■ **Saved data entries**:
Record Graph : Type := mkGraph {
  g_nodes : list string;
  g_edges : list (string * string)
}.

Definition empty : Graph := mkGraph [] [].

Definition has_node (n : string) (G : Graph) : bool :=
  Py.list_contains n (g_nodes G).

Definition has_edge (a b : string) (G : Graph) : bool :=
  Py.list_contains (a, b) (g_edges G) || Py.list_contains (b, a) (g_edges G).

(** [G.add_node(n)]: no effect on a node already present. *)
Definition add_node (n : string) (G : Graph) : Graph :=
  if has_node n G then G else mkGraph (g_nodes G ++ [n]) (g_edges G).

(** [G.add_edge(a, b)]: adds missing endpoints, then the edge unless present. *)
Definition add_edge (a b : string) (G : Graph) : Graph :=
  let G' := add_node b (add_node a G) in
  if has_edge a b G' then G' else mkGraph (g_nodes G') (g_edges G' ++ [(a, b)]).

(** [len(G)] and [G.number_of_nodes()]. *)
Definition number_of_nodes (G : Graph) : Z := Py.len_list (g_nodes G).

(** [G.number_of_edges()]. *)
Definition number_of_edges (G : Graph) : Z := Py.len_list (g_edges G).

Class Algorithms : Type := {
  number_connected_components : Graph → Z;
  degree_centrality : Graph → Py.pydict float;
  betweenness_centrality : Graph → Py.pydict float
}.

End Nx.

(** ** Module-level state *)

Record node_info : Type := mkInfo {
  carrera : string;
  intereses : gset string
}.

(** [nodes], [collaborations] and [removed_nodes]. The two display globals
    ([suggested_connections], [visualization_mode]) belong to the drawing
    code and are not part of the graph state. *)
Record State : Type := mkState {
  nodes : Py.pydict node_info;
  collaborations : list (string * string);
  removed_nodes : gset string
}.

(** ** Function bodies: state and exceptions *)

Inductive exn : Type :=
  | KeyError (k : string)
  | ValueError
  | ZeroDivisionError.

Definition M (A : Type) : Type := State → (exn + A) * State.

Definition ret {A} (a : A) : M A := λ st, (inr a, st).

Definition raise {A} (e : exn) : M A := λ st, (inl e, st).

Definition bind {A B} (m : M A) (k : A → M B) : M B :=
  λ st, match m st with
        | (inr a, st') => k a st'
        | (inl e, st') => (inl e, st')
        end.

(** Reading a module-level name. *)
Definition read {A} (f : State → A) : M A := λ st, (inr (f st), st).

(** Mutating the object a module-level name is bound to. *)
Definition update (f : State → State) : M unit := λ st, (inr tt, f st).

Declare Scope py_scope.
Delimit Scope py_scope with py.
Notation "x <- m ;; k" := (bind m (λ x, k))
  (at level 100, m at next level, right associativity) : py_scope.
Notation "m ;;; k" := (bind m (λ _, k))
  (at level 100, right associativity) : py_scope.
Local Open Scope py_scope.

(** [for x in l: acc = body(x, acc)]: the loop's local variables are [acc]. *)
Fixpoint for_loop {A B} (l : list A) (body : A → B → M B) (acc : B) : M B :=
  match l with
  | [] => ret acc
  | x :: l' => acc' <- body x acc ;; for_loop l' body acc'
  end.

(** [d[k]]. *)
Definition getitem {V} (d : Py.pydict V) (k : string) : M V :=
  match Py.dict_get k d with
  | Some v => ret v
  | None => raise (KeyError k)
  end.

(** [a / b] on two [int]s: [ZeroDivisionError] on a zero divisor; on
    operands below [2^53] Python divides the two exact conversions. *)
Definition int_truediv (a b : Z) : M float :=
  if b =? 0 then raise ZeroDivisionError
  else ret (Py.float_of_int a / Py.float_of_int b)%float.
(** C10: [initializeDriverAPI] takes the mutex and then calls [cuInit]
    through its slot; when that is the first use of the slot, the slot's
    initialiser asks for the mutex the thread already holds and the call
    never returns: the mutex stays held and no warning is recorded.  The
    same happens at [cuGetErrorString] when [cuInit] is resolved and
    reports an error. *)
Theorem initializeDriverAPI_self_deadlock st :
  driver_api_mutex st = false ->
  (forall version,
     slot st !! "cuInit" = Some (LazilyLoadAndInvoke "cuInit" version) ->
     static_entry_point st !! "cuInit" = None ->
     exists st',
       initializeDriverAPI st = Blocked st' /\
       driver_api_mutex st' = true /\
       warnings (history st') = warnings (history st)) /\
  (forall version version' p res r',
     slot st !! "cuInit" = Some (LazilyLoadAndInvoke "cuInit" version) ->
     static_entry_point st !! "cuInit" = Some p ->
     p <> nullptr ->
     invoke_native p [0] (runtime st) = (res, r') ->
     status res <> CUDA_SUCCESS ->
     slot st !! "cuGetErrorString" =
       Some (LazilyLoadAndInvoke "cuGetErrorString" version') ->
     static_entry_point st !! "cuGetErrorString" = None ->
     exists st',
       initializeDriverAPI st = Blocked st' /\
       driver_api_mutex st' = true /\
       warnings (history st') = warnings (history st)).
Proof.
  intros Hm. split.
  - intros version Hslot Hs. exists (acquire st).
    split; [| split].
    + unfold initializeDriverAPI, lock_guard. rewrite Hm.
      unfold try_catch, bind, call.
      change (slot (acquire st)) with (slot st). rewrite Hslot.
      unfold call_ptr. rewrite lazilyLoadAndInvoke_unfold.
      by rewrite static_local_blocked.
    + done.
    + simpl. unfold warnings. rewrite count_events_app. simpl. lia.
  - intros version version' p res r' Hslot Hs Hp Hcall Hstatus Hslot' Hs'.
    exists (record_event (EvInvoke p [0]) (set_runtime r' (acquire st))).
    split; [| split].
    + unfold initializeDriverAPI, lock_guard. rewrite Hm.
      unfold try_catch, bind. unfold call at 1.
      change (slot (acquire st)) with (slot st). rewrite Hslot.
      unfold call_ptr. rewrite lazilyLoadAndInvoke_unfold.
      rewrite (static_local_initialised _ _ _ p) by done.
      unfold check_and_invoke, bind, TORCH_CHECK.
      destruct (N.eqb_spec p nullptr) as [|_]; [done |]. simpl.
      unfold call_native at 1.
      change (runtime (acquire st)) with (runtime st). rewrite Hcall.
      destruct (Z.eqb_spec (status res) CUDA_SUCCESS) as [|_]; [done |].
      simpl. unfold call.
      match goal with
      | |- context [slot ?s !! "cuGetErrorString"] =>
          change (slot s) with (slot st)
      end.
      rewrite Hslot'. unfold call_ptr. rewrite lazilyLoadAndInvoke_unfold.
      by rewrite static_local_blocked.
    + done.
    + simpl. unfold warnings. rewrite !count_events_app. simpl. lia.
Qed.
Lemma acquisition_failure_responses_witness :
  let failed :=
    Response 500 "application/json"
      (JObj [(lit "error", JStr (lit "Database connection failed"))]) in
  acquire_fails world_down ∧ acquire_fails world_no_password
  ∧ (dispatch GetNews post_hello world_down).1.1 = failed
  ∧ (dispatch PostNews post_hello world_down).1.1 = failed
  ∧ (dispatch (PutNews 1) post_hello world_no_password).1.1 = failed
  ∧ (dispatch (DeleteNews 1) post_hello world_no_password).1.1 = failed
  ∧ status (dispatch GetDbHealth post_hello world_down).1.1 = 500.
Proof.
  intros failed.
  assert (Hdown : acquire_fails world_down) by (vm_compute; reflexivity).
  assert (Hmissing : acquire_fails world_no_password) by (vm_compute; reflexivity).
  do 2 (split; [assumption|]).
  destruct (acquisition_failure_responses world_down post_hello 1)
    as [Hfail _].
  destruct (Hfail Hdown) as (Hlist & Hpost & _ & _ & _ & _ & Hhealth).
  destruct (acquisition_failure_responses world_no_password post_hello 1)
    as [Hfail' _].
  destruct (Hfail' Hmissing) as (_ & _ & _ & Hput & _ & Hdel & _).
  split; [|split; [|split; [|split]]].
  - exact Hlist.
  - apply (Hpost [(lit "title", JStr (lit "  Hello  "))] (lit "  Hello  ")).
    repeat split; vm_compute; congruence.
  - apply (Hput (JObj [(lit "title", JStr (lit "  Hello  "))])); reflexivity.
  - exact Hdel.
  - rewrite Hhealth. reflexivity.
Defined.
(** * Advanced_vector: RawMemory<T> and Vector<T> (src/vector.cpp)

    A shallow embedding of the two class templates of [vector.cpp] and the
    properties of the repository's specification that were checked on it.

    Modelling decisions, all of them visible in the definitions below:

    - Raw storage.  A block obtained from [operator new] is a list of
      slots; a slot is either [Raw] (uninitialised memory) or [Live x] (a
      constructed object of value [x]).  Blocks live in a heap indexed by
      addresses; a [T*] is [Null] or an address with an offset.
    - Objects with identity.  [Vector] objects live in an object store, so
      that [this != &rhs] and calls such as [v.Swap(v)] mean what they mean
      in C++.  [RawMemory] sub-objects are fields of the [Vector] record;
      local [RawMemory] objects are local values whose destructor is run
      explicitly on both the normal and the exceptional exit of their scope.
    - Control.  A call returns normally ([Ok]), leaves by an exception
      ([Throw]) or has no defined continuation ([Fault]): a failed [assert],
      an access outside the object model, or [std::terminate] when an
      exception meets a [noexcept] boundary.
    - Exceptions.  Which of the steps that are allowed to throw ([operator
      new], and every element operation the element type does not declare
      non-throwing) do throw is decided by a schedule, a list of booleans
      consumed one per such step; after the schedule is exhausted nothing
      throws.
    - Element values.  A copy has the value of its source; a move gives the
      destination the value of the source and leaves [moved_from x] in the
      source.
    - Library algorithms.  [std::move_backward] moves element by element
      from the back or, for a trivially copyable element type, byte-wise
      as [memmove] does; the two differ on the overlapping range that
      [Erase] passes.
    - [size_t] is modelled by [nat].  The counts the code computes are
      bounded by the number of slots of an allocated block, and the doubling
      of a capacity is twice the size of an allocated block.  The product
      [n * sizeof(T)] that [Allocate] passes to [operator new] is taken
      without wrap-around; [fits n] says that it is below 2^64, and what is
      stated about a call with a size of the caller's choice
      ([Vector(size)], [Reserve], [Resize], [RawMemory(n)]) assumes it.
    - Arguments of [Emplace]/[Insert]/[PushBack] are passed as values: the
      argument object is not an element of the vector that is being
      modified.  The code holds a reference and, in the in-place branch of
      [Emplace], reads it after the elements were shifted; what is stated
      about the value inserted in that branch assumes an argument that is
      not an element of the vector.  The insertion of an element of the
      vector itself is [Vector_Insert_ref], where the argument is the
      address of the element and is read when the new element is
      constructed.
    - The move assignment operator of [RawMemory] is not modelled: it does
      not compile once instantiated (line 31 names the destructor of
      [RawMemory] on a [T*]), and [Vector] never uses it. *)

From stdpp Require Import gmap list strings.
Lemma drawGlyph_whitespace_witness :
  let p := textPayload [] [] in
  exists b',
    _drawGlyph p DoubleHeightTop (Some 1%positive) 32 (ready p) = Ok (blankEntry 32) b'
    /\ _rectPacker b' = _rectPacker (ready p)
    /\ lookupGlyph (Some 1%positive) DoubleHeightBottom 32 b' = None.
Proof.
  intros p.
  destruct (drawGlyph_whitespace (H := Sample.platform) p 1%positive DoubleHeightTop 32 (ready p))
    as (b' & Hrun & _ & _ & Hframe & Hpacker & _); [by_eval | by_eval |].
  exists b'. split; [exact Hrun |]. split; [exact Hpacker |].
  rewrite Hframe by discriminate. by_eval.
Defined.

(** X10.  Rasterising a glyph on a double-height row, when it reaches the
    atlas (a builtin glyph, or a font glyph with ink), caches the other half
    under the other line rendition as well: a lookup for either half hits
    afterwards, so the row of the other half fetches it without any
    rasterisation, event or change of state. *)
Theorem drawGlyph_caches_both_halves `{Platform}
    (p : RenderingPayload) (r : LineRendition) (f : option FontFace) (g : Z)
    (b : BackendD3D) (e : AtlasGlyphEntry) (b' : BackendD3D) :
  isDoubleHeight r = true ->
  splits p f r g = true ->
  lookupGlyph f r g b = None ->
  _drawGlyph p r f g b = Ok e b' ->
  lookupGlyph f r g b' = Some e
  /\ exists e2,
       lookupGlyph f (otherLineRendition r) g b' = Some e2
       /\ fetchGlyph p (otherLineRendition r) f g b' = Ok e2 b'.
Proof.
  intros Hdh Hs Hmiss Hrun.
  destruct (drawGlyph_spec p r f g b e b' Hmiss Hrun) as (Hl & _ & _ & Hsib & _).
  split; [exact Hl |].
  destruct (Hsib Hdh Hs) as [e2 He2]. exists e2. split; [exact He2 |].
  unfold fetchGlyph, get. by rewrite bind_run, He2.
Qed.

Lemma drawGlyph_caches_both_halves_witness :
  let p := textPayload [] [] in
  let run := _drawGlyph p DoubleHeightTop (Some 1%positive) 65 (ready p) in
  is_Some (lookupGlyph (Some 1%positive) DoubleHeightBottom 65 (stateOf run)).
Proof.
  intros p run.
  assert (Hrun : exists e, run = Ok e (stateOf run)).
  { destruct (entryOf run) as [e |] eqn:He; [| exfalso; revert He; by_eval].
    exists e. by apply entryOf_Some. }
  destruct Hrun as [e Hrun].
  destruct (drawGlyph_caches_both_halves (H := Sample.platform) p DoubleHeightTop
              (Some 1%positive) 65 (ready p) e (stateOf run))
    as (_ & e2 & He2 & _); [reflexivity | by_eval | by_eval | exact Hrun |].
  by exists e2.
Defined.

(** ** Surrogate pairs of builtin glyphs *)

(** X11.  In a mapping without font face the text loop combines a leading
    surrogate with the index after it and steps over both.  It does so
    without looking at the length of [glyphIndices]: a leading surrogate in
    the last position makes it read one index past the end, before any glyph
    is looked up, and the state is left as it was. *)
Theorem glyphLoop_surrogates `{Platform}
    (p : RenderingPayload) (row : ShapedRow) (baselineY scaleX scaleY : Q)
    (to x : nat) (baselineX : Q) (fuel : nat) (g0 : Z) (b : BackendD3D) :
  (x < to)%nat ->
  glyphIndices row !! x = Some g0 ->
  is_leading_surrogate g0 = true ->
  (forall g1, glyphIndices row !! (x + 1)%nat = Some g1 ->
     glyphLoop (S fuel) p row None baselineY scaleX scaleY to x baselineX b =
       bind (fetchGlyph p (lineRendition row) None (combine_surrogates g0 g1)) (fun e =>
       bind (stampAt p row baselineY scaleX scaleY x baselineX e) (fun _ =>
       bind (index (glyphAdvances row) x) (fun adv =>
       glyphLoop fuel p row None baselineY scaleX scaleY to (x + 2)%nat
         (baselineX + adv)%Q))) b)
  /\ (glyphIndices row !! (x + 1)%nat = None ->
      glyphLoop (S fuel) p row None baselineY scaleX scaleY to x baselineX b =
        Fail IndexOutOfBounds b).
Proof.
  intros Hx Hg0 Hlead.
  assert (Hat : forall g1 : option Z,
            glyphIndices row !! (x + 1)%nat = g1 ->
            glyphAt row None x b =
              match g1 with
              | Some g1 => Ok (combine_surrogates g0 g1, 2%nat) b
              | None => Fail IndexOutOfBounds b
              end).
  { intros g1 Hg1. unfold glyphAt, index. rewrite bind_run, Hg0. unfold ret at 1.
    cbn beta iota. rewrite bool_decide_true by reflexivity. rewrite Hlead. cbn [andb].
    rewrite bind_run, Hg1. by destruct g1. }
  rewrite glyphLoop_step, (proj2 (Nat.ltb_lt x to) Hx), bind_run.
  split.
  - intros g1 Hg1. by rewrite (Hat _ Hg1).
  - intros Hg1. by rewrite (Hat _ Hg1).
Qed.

■ **Exercise goal**: Transcribe the records from their first line. Stop after the line with "Record node_info : Type", including it.

■ **Result for this exercise**:
Record Graph : Type := mkGraph {
  g_nodes : list string;
  g_edges : list (string * string)
}.

Definition empty : Graph := mkGraph [] [].

Definition has_node (n : string) (G : Graph) : bool :=
  Py.list_contains n (g_nodes G).

Definition has_edge (a b : string) (G : Graph) : bool :=
  Py.list_contains (a, b) (g_edges G) || Py.list_contains (b, a) (g_edges G).

(** [G.add_node(n)]: no effect on a node already present. *)
Definition add_node (n : string) (G : Graph) : Graph :=
  if has_node n G then G else mkGraph (g_nodes G ++ [n]) (g_edges G).

(** [G.add_edge(a, b)]: adds missing endpoints, then the edge unless present. *)
Definition add_edge (a b : string) (G : Graph) : Graph :=
  let G' := add_node b (add_node a G) in
  if has_edge a b G' then G' else mkGraph (g_nodes G') (g_edges G' ++ [(a, b)]).

(** [len(G)] and [G.number_of_nodes()]. *)
Definition number_of_nodes (G : Graph) : Z := Py.len_list (g_nodes G).

(** [G.number_of_edges()]. *)
Definition number_of_edges (G : Graph) : Z := Py.len_list (g_edges G).

Class Algorithms : Type := {
  number_connected_components : Graph → Z;
  degree_centrality : Graph → Py.pydict float;
  betweenness_centrality : Graph → Py.pydict float
}.

End Nx.

(** ** Module-level state *)

Record node_info : Type := mkInfo {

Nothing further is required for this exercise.